Collected data entries:
* * * * * * * * *

(** The bytes that [ziplistGet] found: [value] and [sz], or the integer
    written to [longstr]. *)
Definition value_bytes (zl : bytes) (v : zl_value) : option (bytes * Z) :=
  match v with
  | ZlStr value sz => Some (drop (Z.to_nat value) zl, sz)
  | ZlInt longval => ll2string (replicate 32 0) 32 longval
  end.
Fixpoint append_loop (fuel : nat) (st : qstate) (zl : bytes) (p : option Z) : option qstate :=
  match fuel with
  | O => None
  | S fuel =>
      v ← ziplistGet zl p;
      match v with
      | None => Some st
      | Some v =>
          '(value, sz) ← value_bytes zl v;
          '(st, _) ← quicklistPushTail st value sz;
          q ← p;
          p ← ziplistNext zl q;
          append_loop fuel st zl p
      end
  end.
Definition quicklistAppendValuesFromZiplist (st : qstate) (zl : bytes) : option qstate :=
  p ← ziplistIndex zl 0;
  append_loop (S (length zl)) st zl p.
Definition quicklistCreateFromZiplist (hp : gmap loc quicklistNode) (fill compress : Z) (zl : bytes) :
    option qstate :=
  quicklistAppendValuesFromZiplist (mk_qs (quicklistNew fill compress) hp) zl.

(** ** Access by index *)

(** [while (likely(n))]: the node and [accum]. *)
Fixpoint index_loop (fuel : nat) (st : qstate) (n : option loc) (forward : bool) (index accum : Z) :
    option (option loc * Z) :=
  match fuel with
  | O => None
  | S fuel =>
      match n with
      | None => Some (None, accum)
      | Some _ =>
          c ← get st n;
          if index <? u64 (accum + n_count c) then Some (n, accum)
          else index_loop fuel st (if forward then n_next c else n_prev c) forward index
            (u64 (accum + n_count c))
      end
  end.
(** The state, the return value and [*entry].  The negation of the least
    [long long] overflows. *)
Definition quicklistIndex (st : qstate) (idx : Z) : option (qstate * bool * quicklistEntry) :=
  let forward := negb (idx <? 0) in
  if idx =? INT64_MIN then None else
  let index := if forward then idx else - idx - 1 in
  let n := if forward then q_head (ql st) else q_tail (ql st) in
  if q_count (ql st) <=? index then Some (st, false, initEntry)
  else
    '(n, accum) ← index_loop (S (S (size (nodes st)))) st n forward index 0;
    match n with
    | None => Some (st, false, initEntry)
    | Some _ =>
        let offset := if forward then s32 (u64 (index - accum)) else s32 (u64 (u64 (- index) - 1 + accum)) in
        st ← quicklistDecompressNodeForUse st n;
        zl ← the_zl st n;
        zi ← ziplistIndex zl offset;
        v ← ziplistGet zl zi;
        Some (st, true, mk_entry n zi v offset)
    end.

(** ** Deleting *)

(** Whether the node was deleted, and [*p]. *)
Definition quicklistDelIndex (st : qstate) (node : option loc) (p : Z) : option (qstate * bool * Z) :=
  zl ← the_zl st node;
  '(zl, p) ← ziplistDelete zl p;
  st ← upd st node (fun n => set_zl (Some zl) n);
  st ← upd st node (fun n => set_count (n_count n - 1) n);
  n ← get st node;
  '(st, gone) ← (if n_count n =? 0 then st ← __quicklistDelNode st node; Some (st, true)
    else st ← quicklistNodeUpdateSz st node; Some (st, false));
  let st := on_ql st (fun q => set_qcount (q_count q - 1) q) in
  Some (st, gone, p).
Definition quicklistDelEntry (st : qstate) (iter : quicklistIter) (entry : quicklistEntry) :
    option (qstate * quicklistIter * quicklistEntry) :=
  n ← get st (e_node entry);
  zi ← e_zi entry;
  '(st, deleted_node, zi) ← quicklistDelIndex st (e_node entry) zi;
  let entry := mk_entry (e_node entry) (Some zi) (e_value entry) (e_offset entry) in
  let iter :=
    if (deleted_node : bool) then
      match it_direction iter with
      | AL_START_HEAD => mk_iter (n_next n) None 0 (it_direction iter)
      | AL_START_TAIL => mk_iter (n_prev n) None (-1) (it_direction iter)
      end
    else mk_iter (it_current iter) None (it_offset iter) (it_direction iter) in
  Some (st, iter, entry).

* * * * * * * * *

Exercise :: Where the word "fill" occurs in a line of the records, copy that line.

Answer box ::
Definition quicklistCreateFromZiplist (hp : gmap loc quicklistNode) (fill compress : Z) (zl : bytes) :
  quicklistAppendValuesFromZiplist (mk_qs (quicklistNew fill compress) hp) zl.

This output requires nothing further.